-- Supplied records follows --
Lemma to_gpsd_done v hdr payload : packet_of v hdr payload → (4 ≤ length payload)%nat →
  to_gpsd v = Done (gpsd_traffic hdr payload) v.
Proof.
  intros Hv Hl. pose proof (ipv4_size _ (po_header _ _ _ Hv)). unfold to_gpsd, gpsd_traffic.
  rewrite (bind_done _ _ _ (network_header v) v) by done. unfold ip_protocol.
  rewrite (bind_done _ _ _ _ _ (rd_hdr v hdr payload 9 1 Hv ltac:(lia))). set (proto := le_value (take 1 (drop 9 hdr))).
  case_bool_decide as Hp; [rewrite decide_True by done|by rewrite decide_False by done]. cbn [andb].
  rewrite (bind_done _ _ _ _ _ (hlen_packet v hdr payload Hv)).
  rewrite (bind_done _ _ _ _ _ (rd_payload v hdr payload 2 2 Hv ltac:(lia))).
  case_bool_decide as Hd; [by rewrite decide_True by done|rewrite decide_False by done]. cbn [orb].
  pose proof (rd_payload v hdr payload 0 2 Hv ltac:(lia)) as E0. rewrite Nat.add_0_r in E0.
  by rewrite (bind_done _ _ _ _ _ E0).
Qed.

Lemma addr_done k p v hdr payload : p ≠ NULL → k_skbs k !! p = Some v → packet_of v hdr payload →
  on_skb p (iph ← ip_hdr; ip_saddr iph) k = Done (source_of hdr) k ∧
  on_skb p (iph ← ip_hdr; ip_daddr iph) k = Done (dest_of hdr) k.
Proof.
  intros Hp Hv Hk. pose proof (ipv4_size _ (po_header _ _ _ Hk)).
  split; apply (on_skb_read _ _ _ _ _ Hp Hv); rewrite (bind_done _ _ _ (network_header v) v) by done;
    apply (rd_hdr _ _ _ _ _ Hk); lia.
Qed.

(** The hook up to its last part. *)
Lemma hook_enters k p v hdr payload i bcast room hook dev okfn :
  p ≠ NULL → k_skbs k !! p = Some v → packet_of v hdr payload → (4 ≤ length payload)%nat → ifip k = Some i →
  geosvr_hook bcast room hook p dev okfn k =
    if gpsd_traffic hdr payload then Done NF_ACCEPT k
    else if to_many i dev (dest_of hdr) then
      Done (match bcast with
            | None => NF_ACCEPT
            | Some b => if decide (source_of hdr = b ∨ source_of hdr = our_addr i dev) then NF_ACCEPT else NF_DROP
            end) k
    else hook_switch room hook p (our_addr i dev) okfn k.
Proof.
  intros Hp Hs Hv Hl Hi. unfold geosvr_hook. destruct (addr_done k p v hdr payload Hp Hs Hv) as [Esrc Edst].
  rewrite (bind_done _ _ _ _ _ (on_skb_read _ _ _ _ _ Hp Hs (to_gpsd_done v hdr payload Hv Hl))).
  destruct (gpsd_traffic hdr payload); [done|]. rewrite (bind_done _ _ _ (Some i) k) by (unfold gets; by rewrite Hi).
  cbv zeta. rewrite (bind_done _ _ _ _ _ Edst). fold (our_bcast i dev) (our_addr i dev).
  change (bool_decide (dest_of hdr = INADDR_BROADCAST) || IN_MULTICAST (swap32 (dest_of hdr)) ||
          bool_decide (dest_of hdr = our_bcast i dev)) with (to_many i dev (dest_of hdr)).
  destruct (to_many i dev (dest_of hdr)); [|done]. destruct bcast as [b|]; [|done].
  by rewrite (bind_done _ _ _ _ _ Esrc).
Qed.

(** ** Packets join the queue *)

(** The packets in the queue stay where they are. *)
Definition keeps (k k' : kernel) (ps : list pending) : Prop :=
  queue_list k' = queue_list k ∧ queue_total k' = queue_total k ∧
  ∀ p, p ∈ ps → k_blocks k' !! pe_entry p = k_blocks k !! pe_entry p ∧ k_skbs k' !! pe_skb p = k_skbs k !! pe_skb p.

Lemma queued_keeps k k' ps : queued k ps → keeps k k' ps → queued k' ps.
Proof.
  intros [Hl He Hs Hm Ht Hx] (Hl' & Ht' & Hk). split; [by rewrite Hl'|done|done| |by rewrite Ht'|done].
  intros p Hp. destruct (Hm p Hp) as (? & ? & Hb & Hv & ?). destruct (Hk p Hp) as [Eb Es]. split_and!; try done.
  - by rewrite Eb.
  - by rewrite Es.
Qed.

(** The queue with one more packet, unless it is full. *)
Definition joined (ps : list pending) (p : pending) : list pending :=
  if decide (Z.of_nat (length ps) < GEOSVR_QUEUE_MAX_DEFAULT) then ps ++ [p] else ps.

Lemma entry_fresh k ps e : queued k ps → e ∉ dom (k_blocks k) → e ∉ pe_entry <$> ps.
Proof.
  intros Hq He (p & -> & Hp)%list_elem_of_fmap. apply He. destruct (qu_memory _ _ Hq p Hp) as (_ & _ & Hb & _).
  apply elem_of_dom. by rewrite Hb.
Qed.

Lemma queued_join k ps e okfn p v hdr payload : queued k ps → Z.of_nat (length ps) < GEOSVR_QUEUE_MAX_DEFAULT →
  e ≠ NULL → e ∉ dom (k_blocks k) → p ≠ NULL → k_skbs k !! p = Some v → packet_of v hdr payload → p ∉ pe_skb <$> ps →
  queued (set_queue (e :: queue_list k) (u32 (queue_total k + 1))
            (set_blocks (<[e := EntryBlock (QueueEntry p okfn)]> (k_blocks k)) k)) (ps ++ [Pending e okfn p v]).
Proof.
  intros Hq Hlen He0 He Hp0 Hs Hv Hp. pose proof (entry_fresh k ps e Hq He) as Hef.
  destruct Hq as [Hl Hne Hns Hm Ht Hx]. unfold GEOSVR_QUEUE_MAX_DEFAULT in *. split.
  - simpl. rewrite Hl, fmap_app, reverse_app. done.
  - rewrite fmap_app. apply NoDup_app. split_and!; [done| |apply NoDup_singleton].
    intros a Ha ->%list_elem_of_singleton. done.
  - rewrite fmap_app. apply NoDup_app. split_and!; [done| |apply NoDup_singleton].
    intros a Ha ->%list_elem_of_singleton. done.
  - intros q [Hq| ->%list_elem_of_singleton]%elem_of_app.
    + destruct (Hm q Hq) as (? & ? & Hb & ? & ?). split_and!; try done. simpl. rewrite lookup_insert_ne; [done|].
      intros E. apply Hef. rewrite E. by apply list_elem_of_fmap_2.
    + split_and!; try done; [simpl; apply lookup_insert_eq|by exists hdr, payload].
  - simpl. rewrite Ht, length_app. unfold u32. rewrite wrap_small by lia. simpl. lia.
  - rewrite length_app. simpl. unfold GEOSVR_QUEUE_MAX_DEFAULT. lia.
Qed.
-- Supplied records concluded --
**What you should do:**
Return the material in full. Each line must match.

**Answer section:**
Lemma to_gpsd_done v hdr payload : packet_of v hdr payload → (4 ≤ length payload)%nat →
  to_gpsd v = Done (gpsd_traffic hdr payload) v.
Proof.
  intros Hv Hl. pose proof (ipv4_size _ (po_header _ _ _ Hv)). unfold to_gpsd, gpsd_traffic.
  rewrite (bind_done _ _ _ (network_header v) v) by done. unfold ip_protocol.
  rewrite (bind_done _ _ _ _ _ (rd_hdr v hdr payload 9 1 Hv ltac:(lia))). set (proto := le_value (take 1 (drop 9 hdr))).
  case_bool_decide as Hp; [rewrite decide_True by done|by rewrite decide_False by done]. cbn [andb].
  rewrite (bind_done _ _ _ _ _ (hlen_packet v hdr payload Hv)).
  rewrite (bind_done _ _ _ _ _ (rd_payload v hdr payload 2 2 Hv ltac:(lia))).
  case_bool_decide as Hd; [by rewrite decide_True by done|rewrite decide_False by done]. cbn [orb].
  pose proof (rd_payload v hdr payload 0 2 Hv ltac:(lia)) as E0. rewrite Nat.add_0_r in E0.
  by rewrite (bind_done _ _ _ _ _ E0).
Qed.

Lemma addr_done k p v hdr payload : p ≠ NULL → k_skbs k !! p = Some v → packet_of v hdr payload →
  on_skb p (iph ← ip_hdr; ip_saddr iph) k = Done (source_of hdr) k ∧
  on_skb p (iph ← ip_hdr; ip_daddr iph) k = Done (dest_of hdr) k.
Proof.
  intros Hp Hv Hk. pose proof (ipv4_size _ (po_header _ _ _ Hk)).
  split; apply (on_skb_read _ _ _ _ _ Hp Hv); rewrite (bind_done _ _ _ (network_header v) v) by done;
    apply (rd_hdr _ _ _ _ _ Hk); lia.
Qed.

(** The hook up to its last part. *)
Lemma hook_enters k p v hdr payload i bcast room hook dev okfn :
  p ≠ NULL → k_skbs k !! p = Some v → packet_of v hdr payload → (4 ≤ length payload)%nat → ifip k = Some i →
  geosvr_hook bcast room hook p dev okfn k =
    if gpsd_traffic hdr payload then Done NF_ACCEPT k
    else if to_many i dev (dest_of hdr) then
      Done (match bcast with
            | None => NF_ACCEPT
            | Some b => if decide (source_of hdr = b ∨ source_of hdr = our_addr i dev) then NF_ACCEPT else NF_DROP
            end) k
    else hook_switch room hook p (our_addr i dev) okfn k.
Proof.
  intros Hp Hs Hv Hl Hi. unfold geosvr_hook. destruct (addr_done k p v hdr payload Hp Hs Hv) as [Esrc Edst].
  rewrite (bind_done _ _ _ _ _ (on_skb_read _ _ _ _ _ Hp Hs (to_gpsd_done v hdr payload Hv Hl))).
  destruct (gpsd_traffic hdr payload); [done|]. rewrite (bind_done _ _ _ (Some i) k) by (unfold gets; by rewrite Hi).
  cbv zeta. rewrite (bind_done _ _ _ _ _ Edst). fold (our_bcast i dev) (our_addr i dev).
  change (bool_decide (dest_of hdr = INADDR_BROADCAST) || IN_MULTICAST (swap32 (dest_of hdr)) ||
          bool_decide (dest_of hdr = our_bcast i dev)) with (to_many i dev (dest_of hdr)).
  destruct (to_many i dev (dest_of hdr)); [|done]. destruct bcast as [b|]; [|done].
  by rewrite (bind_done _ _ _ _ _ Esrc).
Qed.

(** ** Packets join the queue *)

(** The packets in the queue stay where they are. *)
Definition keeps (k k' : kernel) (ps : list pending) : Prop :=
  queue_list k' = queue_list k ∧ queue_total k' = queue_total k ∧
  ∀ p, p ∈ ps → k_blocks k' !! pe_entry p = k_blocks k !! pe_entry p ∧ k_skbs k' !! pe_skb p = k_skbs k !! pe_skb p.

Lemma queued_keeps k k' ps : queued k ps → keeps k k' ps → queued k' ps.
Proof.
  intros [Hl He Hs Hm Ht Hx] (Hl' & Ht' & Hk). split; [by rewrite Hl'|done|done| |by rewrite Ht'|done].
  intros p Hp. destruct (Hm p Hp) as (? & ? & Hb & Hv & ?). destruct (Hk p Hp) as [Eb Es]. split_and!; try done.
  - by rewrite Eb.
  - by rewrite Es.
Qed.

(** The queue with one more packet, unless it is full. *)
Definition joined (ps : list pending) (p : pending) : list pending :=
  if decide (Z.of_nat (length ps) < GEOSVR_QUEUE_MAX_DEFAULT) then ps ++ [p] else ps.

Lemma entry_fresh k ps e : queued k ps → e ∉ dom (k_blocks k) → e ∉ pe_entry <$> ps.
Proof.
  intros Hq He (p & -> & Hp)%list_elem_of_fmap. apply He. destruct (qu_memory _ _ Hq p Hp) as (_ & _ & Hb & _).
  apply elem_of_dom. by rewrite Hb.
Qed.

Lemma queued_join k ps e okfn p v hdr payload : queued k ps → Z.of_nat (length ps) < GEOSVR_QUEUE_MAX_DEFAULT →
  e ≠ NULL → e ∉ dom (k_blocks k) → p ≠ NULL → k_skbs k !! p = Some v → packet_of v hdr payload → p ∉ pe_skb <$> ps →
  queued (set_queue (e :: queue_list k) (u32 (queue_total k + 1))
            (set_blocks (<[e := EntryBlock (QueueEntry p okfn)]> (k_blocks k)) k)) (ps ++ [Pending e okfn p v]).
Proof.
  intros Hq Hlen He0 He Hp0 Hs Hv Hp. pose proof (entry_fresh k ps e Hq He) as Hef.
  destruct Hq as [Hl Hne Hns Hm Ht Hx]. unfold GEOSVR_QUEUE_MAX_DEFAULT in *. split.
  - simpl. rewrite Hl, fmap_app, reverse_app. done.
  - rewrite fmap_app. apply NoDup_app. split_and!; [done| |apply NoDup_singleton].
    intros a Ha ->%list_elem_of_singleton. done.
  - rewrite fmap_app. apply NoDup_app. split_and!; [done| |apply NoDup_singleton].
    intros a Ha ->%list_elem_of_singleton. done.
  - intros q [Hq| ->%list_elem_of_singleton]%elem_of_app.
    + destruct (Hm q Hq) as (? & ? & Hb & ? & ?). split_and!; try done. simpl. rewrite lookup_insert_ne; [done|].
      intros E. apply Hef. rewrite E. by apply list_elem_of_fmap_2.
    + split_and!; try done; [simpl; apply lookup_insert_eq|by exists hdr, payload].
  - simpl. rewrite Ht, length_app. unfold u32. rewrite wrap_small by lia. simpl. lia.
  - rewrite length_app. simpl. unfold GEOSVR_QUEUE_MAX_DEFAULT. lia.
Qed.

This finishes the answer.